-------- Provided information --------

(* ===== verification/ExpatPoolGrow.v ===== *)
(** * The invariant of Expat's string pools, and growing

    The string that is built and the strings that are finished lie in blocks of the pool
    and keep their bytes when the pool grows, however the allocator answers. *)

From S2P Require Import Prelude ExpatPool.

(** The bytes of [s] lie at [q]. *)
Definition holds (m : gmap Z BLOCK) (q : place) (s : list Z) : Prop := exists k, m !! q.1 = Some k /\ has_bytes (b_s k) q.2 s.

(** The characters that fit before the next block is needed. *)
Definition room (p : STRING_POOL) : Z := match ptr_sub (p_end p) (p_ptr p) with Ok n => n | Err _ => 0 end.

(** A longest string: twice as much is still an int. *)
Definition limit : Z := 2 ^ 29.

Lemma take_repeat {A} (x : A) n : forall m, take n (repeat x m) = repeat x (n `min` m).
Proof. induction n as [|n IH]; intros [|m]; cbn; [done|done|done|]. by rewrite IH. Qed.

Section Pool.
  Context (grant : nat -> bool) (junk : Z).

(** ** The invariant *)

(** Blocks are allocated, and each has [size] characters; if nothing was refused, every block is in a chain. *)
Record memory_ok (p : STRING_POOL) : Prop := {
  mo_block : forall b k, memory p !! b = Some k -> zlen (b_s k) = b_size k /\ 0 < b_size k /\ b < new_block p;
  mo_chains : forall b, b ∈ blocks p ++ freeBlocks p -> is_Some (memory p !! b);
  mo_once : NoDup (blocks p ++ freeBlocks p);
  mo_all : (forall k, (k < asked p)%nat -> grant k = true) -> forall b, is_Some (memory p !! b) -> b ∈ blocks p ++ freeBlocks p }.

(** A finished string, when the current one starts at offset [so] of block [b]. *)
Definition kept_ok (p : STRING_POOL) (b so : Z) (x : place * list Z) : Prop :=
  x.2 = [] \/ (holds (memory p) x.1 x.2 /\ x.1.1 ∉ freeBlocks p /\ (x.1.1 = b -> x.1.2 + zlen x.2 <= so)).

--------
-------- Provided information --------

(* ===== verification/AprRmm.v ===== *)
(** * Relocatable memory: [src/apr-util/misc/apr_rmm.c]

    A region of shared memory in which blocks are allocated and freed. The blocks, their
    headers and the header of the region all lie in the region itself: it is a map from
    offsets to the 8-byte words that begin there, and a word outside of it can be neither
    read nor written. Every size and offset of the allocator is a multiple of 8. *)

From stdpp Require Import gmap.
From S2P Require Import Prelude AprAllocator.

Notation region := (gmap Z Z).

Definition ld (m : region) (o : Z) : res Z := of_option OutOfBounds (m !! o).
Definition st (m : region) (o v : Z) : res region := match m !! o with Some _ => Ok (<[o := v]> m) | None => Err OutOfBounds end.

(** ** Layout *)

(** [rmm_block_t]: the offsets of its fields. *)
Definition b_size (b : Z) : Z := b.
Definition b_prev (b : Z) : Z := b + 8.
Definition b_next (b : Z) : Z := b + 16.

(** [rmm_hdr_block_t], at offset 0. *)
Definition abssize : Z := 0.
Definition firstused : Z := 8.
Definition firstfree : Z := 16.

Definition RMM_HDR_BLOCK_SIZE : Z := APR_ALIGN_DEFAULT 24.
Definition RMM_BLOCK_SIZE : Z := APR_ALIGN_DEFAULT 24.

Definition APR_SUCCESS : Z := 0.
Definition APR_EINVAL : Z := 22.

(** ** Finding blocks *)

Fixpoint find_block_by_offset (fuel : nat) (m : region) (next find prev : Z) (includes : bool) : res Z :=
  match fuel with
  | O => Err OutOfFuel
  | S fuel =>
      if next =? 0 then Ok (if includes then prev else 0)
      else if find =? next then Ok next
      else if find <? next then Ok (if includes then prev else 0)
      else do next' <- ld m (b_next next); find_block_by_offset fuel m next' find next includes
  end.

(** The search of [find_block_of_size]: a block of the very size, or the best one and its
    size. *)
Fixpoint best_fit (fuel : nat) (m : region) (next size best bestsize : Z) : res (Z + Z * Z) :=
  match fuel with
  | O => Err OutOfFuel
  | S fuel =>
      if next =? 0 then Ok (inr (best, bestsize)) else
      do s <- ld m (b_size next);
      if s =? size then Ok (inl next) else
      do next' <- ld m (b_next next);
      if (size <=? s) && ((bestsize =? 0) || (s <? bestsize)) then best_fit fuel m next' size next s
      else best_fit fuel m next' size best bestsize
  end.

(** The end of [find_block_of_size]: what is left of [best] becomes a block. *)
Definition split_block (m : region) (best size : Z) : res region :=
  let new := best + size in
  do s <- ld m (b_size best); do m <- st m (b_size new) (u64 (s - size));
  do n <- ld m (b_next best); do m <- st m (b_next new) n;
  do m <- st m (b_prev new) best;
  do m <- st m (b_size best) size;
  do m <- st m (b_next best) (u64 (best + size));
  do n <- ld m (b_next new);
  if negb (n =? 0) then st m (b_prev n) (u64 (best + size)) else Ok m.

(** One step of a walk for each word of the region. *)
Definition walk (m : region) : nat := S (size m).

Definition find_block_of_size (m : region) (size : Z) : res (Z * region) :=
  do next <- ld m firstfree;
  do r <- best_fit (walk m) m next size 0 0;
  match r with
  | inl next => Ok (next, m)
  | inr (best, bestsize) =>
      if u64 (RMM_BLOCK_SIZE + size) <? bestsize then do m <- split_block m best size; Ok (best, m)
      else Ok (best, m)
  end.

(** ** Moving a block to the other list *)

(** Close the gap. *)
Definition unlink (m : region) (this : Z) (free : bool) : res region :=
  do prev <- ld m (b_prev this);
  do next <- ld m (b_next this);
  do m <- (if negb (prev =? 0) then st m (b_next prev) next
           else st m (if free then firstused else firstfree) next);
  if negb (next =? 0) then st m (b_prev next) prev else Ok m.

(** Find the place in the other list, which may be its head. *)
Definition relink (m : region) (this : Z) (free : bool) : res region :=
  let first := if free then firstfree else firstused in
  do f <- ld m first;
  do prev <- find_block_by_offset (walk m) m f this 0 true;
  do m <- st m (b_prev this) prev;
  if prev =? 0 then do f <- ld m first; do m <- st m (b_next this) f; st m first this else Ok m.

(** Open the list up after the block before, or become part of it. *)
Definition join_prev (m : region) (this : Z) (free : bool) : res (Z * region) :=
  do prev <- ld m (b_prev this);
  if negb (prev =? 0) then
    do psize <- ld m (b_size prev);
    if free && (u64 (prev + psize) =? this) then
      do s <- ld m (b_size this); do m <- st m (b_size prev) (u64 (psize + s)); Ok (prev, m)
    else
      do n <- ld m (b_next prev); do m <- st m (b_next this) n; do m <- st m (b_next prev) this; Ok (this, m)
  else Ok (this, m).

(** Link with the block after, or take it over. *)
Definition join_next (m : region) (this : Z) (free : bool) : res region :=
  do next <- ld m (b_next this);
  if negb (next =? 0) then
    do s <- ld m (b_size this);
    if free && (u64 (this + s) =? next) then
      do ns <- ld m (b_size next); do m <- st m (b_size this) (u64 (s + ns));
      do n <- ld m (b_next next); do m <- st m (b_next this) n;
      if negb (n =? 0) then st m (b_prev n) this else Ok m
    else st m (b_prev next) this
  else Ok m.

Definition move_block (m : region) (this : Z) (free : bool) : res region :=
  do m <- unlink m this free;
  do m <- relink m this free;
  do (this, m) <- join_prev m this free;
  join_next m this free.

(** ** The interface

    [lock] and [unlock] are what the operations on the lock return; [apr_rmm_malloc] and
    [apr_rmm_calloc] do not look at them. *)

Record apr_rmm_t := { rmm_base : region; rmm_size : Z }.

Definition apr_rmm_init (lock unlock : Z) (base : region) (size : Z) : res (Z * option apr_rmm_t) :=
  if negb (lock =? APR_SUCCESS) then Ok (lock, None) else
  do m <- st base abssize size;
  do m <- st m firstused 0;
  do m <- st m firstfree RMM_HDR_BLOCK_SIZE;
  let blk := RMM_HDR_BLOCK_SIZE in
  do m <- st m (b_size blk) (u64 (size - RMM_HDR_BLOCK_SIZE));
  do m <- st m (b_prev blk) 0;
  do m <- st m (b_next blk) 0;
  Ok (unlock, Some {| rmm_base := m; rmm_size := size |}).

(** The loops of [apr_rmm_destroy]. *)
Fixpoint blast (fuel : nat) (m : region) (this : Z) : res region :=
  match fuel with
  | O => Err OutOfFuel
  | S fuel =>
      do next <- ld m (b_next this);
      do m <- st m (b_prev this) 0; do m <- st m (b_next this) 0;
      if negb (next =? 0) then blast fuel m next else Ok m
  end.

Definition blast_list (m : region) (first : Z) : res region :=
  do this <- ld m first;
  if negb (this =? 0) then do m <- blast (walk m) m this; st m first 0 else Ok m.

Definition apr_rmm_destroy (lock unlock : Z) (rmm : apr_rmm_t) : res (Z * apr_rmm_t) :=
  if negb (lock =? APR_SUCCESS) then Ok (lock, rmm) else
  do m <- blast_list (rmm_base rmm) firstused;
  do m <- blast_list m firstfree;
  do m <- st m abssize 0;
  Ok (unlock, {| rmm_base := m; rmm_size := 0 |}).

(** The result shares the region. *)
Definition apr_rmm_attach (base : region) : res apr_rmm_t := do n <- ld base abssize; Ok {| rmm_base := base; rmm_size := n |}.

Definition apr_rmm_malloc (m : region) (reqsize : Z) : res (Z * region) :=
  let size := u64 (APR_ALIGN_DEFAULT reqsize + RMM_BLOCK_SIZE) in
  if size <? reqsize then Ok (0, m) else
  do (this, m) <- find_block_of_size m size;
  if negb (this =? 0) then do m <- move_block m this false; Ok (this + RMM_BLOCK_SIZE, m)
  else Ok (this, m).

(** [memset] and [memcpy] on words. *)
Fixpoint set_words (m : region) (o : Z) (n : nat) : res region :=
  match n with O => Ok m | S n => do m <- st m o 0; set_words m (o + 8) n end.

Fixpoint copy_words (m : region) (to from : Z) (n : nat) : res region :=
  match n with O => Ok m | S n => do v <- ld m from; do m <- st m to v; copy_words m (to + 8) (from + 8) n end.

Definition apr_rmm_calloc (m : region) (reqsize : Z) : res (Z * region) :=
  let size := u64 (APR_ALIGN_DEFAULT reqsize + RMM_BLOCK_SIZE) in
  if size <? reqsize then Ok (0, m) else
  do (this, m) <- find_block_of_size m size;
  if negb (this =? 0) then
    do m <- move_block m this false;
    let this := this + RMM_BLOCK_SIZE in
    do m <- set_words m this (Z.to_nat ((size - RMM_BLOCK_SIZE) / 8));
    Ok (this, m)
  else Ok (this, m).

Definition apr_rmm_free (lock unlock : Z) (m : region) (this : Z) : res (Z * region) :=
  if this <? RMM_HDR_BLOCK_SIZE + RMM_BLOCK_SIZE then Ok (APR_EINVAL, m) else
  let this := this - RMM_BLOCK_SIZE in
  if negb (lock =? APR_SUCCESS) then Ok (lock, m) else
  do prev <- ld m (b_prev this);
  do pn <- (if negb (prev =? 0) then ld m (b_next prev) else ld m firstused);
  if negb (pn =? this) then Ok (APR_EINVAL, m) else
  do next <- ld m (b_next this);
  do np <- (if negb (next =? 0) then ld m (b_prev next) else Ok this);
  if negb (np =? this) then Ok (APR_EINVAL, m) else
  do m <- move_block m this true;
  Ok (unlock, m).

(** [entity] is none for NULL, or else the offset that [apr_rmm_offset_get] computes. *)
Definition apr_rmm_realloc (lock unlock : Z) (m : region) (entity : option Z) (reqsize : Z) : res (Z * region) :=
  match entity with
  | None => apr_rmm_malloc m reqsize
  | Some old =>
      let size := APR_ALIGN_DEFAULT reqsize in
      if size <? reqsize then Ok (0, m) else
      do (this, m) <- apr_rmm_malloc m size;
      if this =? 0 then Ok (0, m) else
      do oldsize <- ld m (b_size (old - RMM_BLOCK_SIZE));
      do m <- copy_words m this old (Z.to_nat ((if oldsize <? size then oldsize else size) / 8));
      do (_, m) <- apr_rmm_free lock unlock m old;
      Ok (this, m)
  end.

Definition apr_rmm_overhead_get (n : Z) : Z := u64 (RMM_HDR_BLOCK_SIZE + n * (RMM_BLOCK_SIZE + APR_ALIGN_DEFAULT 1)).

--------
-------- Provided information --------

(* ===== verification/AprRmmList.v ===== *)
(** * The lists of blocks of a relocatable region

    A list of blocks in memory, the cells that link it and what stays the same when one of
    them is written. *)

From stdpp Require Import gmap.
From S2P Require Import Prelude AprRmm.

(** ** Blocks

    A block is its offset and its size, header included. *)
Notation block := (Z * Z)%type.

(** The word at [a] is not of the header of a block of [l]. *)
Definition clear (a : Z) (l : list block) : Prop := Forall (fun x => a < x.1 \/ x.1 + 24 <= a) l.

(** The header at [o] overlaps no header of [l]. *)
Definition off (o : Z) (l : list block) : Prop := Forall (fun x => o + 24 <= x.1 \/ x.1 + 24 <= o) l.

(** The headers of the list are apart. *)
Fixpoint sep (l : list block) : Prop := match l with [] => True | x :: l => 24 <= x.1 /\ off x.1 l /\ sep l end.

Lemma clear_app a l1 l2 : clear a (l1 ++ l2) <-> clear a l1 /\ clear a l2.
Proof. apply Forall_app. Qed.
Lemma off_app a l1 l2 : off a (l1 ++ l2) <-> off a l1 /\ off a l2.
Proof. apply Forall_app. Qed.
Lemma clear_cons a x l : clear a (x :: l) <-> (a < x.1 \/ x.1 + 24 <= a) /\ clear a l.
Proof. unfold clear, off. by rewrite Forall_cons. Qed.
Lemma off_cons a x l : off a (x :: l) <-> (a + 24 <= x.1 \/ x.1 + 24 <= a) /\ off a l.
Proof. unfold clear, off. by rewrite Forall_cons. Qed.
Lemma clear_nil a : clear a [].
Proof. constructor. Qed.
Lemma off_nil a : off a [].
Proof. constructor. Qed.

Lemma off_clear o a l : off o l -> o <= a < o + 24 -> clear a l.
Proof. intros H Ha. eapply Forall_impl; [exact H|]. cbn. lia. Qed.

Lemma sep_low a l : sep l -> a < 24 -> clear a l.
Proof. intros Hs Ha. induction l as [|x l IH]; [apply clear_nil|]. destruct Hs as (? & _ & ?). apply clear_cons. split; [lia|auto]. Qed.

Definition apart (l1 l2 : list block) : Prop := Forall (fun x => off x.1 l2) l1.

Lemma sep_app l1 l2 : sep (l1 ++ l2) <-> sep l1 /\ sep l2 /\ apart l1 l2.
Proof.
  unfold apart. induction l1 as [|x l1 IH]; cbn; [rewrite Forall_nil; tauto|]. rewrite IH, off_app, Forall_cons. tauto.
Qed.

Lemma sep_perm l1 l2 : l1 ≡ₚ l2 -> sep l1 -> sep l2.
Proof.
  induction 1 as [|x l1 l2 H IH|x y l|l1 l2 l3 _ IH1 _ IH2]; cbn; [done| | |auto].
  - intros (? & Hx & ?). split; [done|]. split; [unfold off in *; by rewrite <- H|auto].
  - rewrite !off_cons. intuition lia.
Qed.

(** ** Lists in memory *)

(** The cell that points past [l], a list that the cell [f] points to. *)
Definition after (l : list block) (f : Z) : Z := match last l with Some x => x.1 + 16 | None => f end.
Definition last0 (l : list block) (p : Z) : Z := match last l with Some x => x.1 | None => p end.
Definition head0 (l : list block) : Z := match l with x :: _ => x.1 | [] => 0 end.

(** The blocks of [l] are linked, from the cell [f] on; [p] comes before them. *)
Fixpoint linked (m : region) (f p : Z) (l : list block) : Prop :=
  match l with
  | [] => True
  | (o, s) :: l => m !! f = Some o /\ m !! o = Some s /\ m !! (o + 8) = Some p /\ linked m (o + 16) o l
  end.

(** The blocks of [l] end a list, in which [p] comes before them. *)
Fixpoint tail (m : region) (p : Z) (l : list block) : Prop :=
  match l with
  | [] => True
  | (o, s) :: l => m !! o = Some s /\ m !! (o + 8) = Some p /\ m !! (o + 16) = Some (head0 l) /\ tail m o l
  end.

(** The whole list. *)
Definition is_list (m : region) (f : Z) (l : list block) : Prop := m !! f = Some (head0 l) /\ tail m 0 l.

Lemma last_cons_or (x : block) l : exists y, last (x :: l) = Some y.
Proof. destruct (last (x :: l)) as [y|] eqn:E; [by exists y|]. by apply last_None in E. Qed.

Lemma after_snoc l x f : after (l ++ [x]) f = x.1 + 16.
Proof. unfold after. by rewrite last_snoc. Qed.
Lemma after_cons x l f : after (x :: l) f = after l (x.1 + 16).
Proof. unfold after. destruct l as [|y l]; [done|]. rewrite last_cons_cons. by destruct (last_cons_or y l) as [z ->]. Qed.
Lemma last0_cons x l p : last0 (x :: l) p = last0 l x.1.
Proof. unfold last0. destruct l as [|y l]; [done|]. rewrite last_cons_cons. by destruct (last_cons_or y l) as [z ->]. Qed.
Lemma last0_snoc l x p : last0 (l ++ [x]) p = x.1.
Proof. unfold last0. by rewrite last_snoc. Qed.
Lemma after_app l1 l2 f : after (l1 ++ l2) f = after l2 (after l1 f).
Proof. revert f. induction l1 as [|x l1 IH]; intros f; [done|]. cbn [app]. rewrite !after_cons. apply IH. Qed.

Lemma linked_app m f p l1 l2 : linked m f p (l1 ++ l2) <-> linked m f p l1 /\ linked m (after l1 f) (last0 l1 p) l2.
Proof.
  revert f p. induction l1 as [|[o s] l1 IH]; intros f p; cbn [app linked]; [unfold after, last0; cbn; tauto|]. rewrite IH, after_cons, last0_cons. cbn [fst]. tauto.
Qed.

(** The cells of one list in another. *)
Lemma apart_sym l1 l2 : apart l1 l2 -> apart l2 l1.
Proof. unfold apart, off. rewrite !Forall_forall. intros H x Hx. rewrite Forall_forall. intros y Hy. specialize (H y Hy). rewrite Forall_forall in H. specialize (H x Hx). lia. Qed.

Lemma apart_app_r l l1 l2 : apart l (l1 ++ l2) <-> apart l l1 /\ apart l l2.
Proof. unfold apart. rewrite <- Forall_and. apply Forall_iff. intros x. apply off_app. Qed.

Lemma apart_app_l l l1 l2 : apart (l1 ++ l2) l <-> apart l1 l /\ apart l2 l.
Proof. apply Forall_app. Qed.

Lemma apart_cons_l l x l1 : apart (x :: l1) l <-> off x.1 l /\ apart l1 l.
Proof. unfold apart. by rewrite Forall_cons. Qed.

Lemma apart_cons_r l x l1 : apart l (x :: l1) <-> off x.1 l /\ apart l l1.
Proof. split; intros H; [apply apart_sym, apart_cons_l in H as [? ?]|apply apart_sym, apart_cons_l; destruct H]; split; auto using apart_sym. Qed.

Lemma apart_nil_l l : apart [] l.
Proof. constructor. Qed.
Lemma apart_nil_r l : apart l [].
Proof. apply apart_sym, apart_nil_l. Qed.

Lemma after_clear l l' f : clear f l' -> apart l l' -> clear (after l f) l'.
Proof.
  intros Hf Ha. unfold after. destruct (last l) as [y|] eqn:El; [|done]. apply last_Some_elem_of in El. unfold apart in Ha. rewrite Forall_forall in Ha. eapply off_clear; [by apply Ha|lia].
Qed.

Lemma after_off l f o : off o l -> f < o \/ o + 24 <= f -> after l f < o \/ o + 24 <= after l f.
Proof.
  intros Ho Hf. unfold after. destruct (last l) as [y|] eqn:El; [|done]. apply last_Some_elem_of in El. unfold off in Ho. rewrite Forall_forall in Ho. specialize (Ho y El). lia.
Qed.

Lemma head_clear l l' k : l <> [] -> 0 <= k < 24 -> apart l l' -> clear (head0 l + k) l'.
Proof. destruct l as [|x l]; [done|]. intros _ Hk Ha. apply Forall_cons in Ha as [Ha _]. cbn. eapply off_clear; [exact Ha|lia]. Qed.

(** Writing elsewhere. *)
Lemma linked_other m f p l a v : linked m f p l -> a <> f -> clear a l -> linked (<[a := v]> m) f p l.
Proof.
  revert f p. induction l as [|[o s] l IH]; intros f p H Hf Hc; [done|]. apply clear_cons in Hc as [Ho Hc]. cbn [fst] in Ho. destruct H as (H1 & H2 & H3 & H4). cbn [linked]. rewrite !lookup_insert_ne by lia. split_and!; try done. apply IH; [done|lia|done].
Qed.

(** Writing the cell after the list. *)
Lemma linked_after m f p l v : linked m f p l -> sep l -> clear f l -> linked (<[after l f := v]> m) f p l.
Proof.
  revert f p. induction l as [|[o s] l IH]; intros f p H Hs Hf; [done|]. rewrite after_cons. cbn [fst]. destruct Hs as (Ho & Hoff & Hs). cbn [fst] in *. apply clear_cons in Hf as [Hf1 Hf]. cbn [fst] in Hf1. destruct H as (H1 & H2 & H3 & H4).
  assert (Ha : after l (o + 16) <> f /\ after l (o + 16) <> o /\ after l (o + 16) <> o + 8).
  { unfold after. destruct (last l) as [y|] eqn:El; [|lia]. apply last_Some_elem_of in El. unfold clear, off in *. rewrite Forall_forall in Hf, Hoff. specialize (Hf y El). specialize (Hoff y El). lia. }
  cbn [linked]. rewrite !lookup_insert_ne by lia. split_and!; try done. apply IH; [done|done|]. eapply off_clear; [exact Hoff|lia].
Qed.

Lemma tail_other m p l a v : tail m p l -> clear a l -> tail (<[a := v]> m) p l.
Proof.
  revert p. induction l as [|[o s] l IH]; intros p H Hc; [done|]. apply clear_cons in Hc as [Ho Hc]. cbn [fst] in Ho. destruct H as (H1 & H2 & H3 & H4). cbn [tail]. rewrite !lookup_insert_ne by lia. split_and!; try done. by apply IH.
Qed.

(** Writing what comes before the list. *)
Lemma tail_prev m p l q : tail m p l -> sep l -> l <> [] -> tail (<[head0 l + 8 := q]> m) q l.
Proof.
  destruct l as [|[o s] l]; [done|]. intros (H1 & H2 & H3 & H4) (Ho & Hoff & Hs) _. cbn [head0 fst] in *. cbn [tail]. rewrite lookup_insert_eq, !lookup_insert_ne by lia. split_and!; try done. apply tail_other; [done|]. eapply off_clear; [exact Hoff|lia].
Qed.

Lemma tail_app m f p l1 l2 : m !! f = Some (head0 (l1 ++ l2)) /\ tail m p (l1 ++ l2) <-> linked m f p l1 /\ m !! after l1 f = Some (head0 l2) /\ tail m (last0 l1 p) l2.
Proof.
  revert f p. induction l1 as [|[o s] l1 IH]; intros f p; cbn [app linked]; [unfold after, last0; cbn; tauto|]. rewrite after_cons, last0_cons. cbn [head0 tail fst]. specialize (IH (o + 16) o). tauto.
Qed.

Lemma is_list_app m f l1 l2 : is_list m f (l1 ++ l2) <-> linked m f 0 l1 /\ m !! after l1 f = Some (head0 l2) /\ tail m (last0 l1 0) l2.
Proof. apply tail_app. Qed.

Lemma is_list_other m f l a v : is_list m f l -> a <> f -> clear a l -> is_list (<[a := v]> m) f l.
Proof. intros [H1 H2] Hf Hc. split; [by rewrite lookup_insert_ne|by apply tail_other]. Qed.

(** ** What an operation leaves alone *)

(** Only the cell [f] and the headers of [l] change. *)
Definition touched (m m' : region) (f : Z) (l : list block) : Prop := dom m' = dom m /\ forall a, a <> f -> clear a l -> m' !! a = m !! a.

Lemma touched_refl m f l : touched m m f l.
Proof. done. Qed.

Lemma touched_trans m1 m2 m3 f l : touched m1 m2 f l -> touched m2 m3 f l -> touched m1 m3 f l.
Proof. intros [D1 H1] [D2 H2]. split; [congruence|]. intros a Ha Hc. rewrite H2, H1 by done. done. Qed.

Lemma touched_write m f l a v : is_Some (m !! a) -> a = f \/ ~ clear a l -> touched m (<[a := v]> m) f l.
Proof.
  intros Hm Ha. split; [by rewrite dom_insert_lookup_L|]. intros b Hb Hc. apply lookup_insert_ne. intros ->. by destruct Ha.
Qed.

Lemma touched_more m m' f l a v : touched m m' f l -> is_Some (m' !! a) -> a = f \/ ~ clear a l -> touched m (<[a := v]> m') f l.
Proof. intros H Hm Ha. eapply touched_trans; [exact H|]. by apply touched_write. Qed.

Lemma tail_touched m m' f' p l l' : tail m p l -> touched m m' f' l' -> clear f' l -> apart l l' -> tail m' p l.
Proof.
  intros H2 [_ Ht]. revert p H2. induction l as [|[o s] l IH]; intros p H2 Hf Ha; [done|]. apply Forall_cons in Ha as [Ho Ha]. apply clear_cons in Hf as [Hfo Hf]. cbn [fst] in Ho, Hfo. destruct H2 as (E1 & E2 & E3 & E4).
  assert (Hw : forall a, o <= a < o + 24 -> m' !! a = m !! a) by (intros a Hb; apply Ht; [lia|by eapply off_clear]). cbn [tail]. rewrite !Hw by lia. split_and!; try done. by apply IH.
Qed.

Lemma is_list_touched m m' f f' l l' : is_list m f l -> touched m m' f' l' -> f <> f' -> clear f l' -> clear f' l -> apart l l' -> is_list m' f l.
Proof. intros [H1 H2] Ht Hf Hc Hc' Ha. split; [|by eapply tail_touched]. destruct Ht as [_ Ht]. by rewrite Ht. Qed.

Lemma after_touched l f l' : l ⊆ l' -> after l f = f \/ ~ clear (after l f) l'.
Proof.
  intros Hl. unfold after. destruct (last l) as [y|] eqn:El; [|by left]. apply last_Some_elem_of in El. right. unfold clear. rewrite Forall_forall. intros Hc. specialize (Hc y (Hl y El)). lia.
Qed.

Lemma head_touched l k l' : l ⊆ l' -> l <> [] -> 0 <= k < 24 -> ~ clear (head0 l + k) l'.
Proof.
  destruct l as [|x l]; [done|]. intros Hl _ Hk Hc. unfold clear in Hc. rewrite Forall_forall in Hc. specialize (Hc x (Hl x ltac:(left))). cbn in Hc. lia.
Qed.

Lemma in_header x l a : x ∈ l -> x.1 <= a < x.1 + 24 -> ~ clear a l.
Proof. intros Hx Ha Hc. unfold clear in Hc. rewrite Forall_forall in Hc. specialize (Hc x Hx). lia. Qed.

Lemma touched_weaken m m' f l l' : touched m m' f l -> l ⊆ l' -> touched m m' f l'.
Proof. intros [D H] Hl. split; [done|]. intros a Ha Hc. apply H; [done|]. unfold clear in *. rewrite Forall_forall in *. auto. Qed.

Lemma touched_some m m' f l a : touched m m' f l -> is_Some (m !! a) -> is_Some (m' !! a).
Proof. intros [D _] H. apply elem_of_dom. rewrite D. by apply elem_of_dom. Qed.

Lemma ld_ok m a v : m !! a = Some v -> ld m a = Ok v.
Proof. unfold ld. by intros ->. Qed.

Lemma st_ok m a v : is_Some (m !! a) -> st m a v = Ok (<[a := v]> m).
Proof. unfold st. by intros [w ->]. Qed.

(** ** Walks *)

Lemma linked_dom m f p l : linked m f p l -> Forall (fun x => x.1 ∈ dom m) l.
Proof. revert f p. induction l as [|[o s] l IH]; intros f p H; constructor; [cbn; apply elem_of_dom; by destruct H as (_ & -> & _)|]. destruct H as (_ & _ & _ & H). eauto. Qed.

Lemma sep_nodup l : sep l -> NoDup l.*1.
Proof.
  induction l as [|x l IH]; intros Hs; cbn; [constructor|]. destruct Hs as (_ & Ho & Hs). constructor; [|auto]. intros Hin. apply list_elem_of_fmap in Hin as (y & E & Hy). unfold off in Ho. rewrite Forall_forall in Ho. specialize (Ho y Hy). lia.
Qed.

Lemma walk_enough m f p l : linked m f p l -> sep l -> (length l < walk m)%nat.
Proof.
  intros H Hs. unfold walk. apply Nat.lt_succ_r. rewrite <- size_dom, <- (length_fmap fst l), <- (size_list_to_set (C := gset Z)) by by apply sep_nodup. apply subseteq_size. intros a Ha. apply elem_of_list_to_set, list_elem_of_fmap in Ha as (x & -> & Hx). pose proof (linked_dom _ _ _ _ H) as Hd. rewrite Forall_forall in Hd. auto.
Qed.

--------

* [What is being asked]: Among the lines of the listing above, which ones hold "verification"? Copy them.

* [Expected answer]:
(* ===== verification/ExpatPoolGrow.v ===== *)
(* ===== verification/AprRmm.v ===== *)
(* ===== verification/AprRmmList.v ===== *)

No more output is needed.